I am more inclined to believe that they are a self-selected group—drawn from the section of the population with the most optimistic estimates of whether cryonics will work. Usually, “most optimistic” != “most realistic”.
“If all my best case figures are used, P(now) from the Warren Equation is 0.15, or a bit better than one chance in seven. This is my most optimistic scenario. The pessimistic scenario puts P at 0.0023, or less than one chance in 400.”
Re: Probability of an average person cryonically frozen today being successfully revived: 22.3, 10, 26.2.
An enormous estimate, IMO—close to that given by the salesmen(!):
http://www.alcor.org/Library/html/WillCryonicsWork.html
That’s because cryonics salesmen are generally amateur rationalists who are actually trying to believe rationally and report their beliefs honestly.
I am more inclined to believe that they are a self-selected group—drawn from the section of the population with the most optimistic estimates of whether cryonics will work. Usually, “most optimistic” != “most realistic”.

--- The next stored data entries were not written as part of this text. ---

(* ===== verification/PointToPoint.v ===== *)
(** * PointToPoint: nodes, point-to-point links and receive error models

    Sources: [src/src/network/utils/error-model.cc], [src/src/network/model/node.cc],
    [src/src/point-to-point/model/point-to-point-channel.cc],
    [point-to-point-net-device.cc] and
    [src/src/point-to-point/helper/point-to-point-helper.cc].  Nodes, devices and
    channels are numbered in the order they are made, and a [Ptr] is such a number.
    Of a device the model keeps its node, its channel and its receive error model.
    The channel delay, the transmission queue and the PPP header do not decide which
    packets arrive and are left out. *)
From S2P Require Import Prelude SimTime.

(** [std::pow]. *)
Class StdPow := std_pow : double -> double -> double.

(** ** [RateErrorModel] *)
Inductive ErrorUnit := ERROR_UNIT_BIT | ERROR_UNIT_BYTE | ERROR_UNIT_PACKET.

#[export] Instance ErrorUnit_eq_dec : EqDecision ErrorUnit.
Proof. solve_decision. Defined.

Record RateErrorModel (R : Type) := mkRateErrorModel {
  m_enable : bool;
  m_unit : ErrorUnit;
  m_rate : double;
  m_ranvar : R
}.

Arguments mkRateErrorModel {R}.
Arguments m_enable {R} _.
Arguments m_unit {R} _.
Arguments m_rate {R} _.
Arguments m_ranvar {R} _.

Section error_model.
Context {R : Type} `{!UniformStreams R}.

(** The attributes' defaults; the random variable takes the next automatic stream. *)
Definition RateErrorModel_new (stream : Z) : RateErrorModel R :=
  mkRateErrorModel true ERROR_UNIT_BYTE dzero (uv_create stream).

(** [m_ranvar->GetValue () < per], with the range of the default variable. *)
Definition draw_below (per : double) (m : RateErrorModel R) : RateErrorModel R * bool :=
  let '(r, v) := uv_GetValue dzero done_ (m_ranvar m) in
  (mkRateErrorModel (m_enable m) (m_unit m) (m_rate m) r, dltb v per).

Definition DoCorruptPkt (m : RateErrorModel R) : RateErrorModel R * bool := draw_below (m_rate m) m.

Definition DoCorruptByte `{!StdPow} (size : Z) (m : RateErrorModel R) : RateErrorModel R * bool :=
  draw_below (dsub done_ (std_pow (dsub done_ (m_rate m)) (double_of_Z size))) m.

Definition DoCorruptBit `{!StdPow} (size : Z) (m : RateErrorModel R) : RateErrorModel R * bool :=
  draw_below (dsub done_ (std_pow (dsub done_ (m_rate m)) (double_of_Z (u32 (8 * size))))) m.

Definition IsCorrupt `{!StdPow} (size : Z) (m : RateErrorModel R) : RateErrorModel R * bool :=
  if negb (m_enable m) then (m, false)
  else
    match m_unit m with
    | ERROR_UNIT_PACKET => DoCorruptPkt m
    | ERROR_UNIT_BYTE => DoCorruptByte size m
    | ERROR_UNIT_BIT => DoCorruptBit size m
    end.
End error_model.

(** ** Devices, channels and nodes *)
Record PointToPointNetDevice (R : Type) := mkPointToPointNetDevice {
  m_node : option nat;
  m_channel : option nat;
  m_receiveErrorModel : option (RateErrorModel R)
}.

Arguments mkPointToPointNetDevice {R}.
Arguments m_node {R} _.
Arguments m_channel {R} _.
Arguments m_receiveErrorModel {R} _.

(** A device of a node; [OtherDevice] is one of another class. *)
Inductive NetDevice (R : Type) :=
| PointToPoint (d : PointToPointNetDevice R)
| OtherDevice (node : option nat).

Arguments PointToPoint {R}.
Arguments OtherDevice {R}.

(** The devices of each node, in the order of their indices; the devices; the sources
    [m_link[i].m_src] of each channel; the next automatic stream number. *)
Record Network (R : Type) := mkNetwork {
  nw_nodes : list (list nat);
  nw_devices : list (NetDevice R);
  nw_channels : list (list nat);
  nw_stream : Z
}.

Arguments mkNetwork {R}.
Arguments nw_nodes {R} _.
Arguments nw_devices {R} _.
Arguments nw_channels {R} _.
Arguments nw_stream {R} _.

(** Following a pointer that is null, or out of the bounds of an array. *)
Definition deref {A} (what : string) (o : option A) : exn + A :=
  match o with Some a => inr a | None => inl (Undefined what) end.

Section network.
Context {R : Type} `{!UniformStreams R}.
Abbreviation network := (Network R).

Definition device_node (d : NetDevice R) : option nat :=
  match d with PointToPoint p => m_node p | OtherDevice n => n end.

(** [Node::GetNDevices] and [Node::GetDevice] together. *)
Definition node_devices (n : nat) (net : network) : exn + list nat :=
  deref "Node" (nw_nodes net !! n).

Definition get_device (d : nat) (net : network) : exn + NetDevice R :=
  deref "NetDevice" (nw_devices net !! d).

Definition GetNode (d : nat) (net : network) : exn + option nat :=
  dev ← get_device d net; mret (device_node dev).

(** [PointToPointChannel::GetDevice]. *)
Definition channel_device (ch i : nat) (net : network) : exn + nat :=
  link ← deref "Channel" (nw_channels net !! ch);
  deref "m_link" (link !! i).

Definition SetReceiveErrorModel (d : nat) (m : RateErrorModel R) (net : network) : exn + network :=
  dev ← get_device d net;
  match dev with
  | PointToPoint p =>
      mret (mkNetwork (nw_nodes net)
        (<[d := PointToPoint (mkPointToPointNetDevice (m_node p) (m_channel p) (Some m))]> (nw_devices net))
        (nw_channels net) (nw_stream net))
  | OtherDevice _ => inl (Undefined "GetObject<PointToPointNetDevice>")
  end.

(** [Node::AddDevice] of a new device, with its [SetNode]. *)
Definition AddDevice (n : nat) (net : network) : exn + (network * nat) :=
  devices ← node_devices n net;
  let d := length (nw_devices net) in
  mret (mkNetwork (<[n := devices ++ [d]]> (nw_nodes net))
          (nw_devices net ++ [PointToPoint (mkPointToPointNetDevice (Some n) None None)])
          (nw_channels net) (nw_stream net), d).

(** [PointToPointNetDevice::Attach] and [PointToPointChannel::Attach]. *)
Definition Attach (d ch : nat) (net : network) : exn + network :=
  dev ← get_device d net;
  link ← deref "Channel" (nw_channels net !! ch);
  match dev with
  | PointToPoint p =>
      if (2 <=? length link)%nat then inl (Undefined "Only two devices permitted")
      else mret (mkNetwork (nw_nodes net)
        (<[d := PointToPoint (mkPointToPointNetDevice (m_node p) (Some ch) (m_receiveErrorModel p))]>
           (nw_devices net))
        (<[ch := link ++ [d]]> (nw_channels net)) (nw_stream net))
  | OtherDevice _ => inl (Undefined "PointToPointNetDevice")
  end.

(** [PointToPointHelper::Install], without MPI: a link between two nodes. *)
Definition PointToPointHelper_Install (a b : nat) (net : network) : exn + network :=
  '(net, devA) ← AddDevice a net;
  '(net, devB) ← AddDevice b net;
  let ch := length (nw_channels net) in
  let net := mkNetwork (nw_nodes net) (nw_devices net) (nw_channels net ++ [[]]) (nw_stream net) in
  net ← Attach devA ch net;
  Attach devB ch net.

(** [PointToPointChannel::TransmitStart]: the device that will receive. *)
Definition TransmitStart (ch src : nat) (net : network) : exn + nat :=
  src0 ← channel_device ch 0 net;
  src1 ← channel_device ch 1 net;
  mret (if bool_decide (src = src0) then src1 else src0).

(** [PointToPointNetDevice::Receive]: is the packet handed on? *)
Definition Receive `{!StdPow} (d : nat) (size : Z) (net : network) : exn + (network * bool) :=
  dev ← get_device d net;
  match dev with
  | PointToPoint p =>
      match m_receiveErrorModel p with
      | None => mret (net, true)
      | Some em =>
          let '(em, corrupt) := IsCorrupt size em in
          net ← SetReceiveErrorModel d em net;
          mret (net, negb corrupt)
      end
  | OtherDevice _ => inl (Undefined "PointToPointNetDevice")
  end.
End network.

No contradiction between the two posts above. The second is, nonetheless, probably more useful in judging accuracy.
It’s probably not mentioned enough that cryonics can be justified even if it looks like it probably wont work, as long as it’s past some threshold.
From that document:
“If all my best case figures are used, P(now) from the Warren Equation is 0.15, or a bit better than one chance in seven. This is my most optimistic scenario. The pessimistic scenario puts P at 0.0023, or less than one chance in 400.”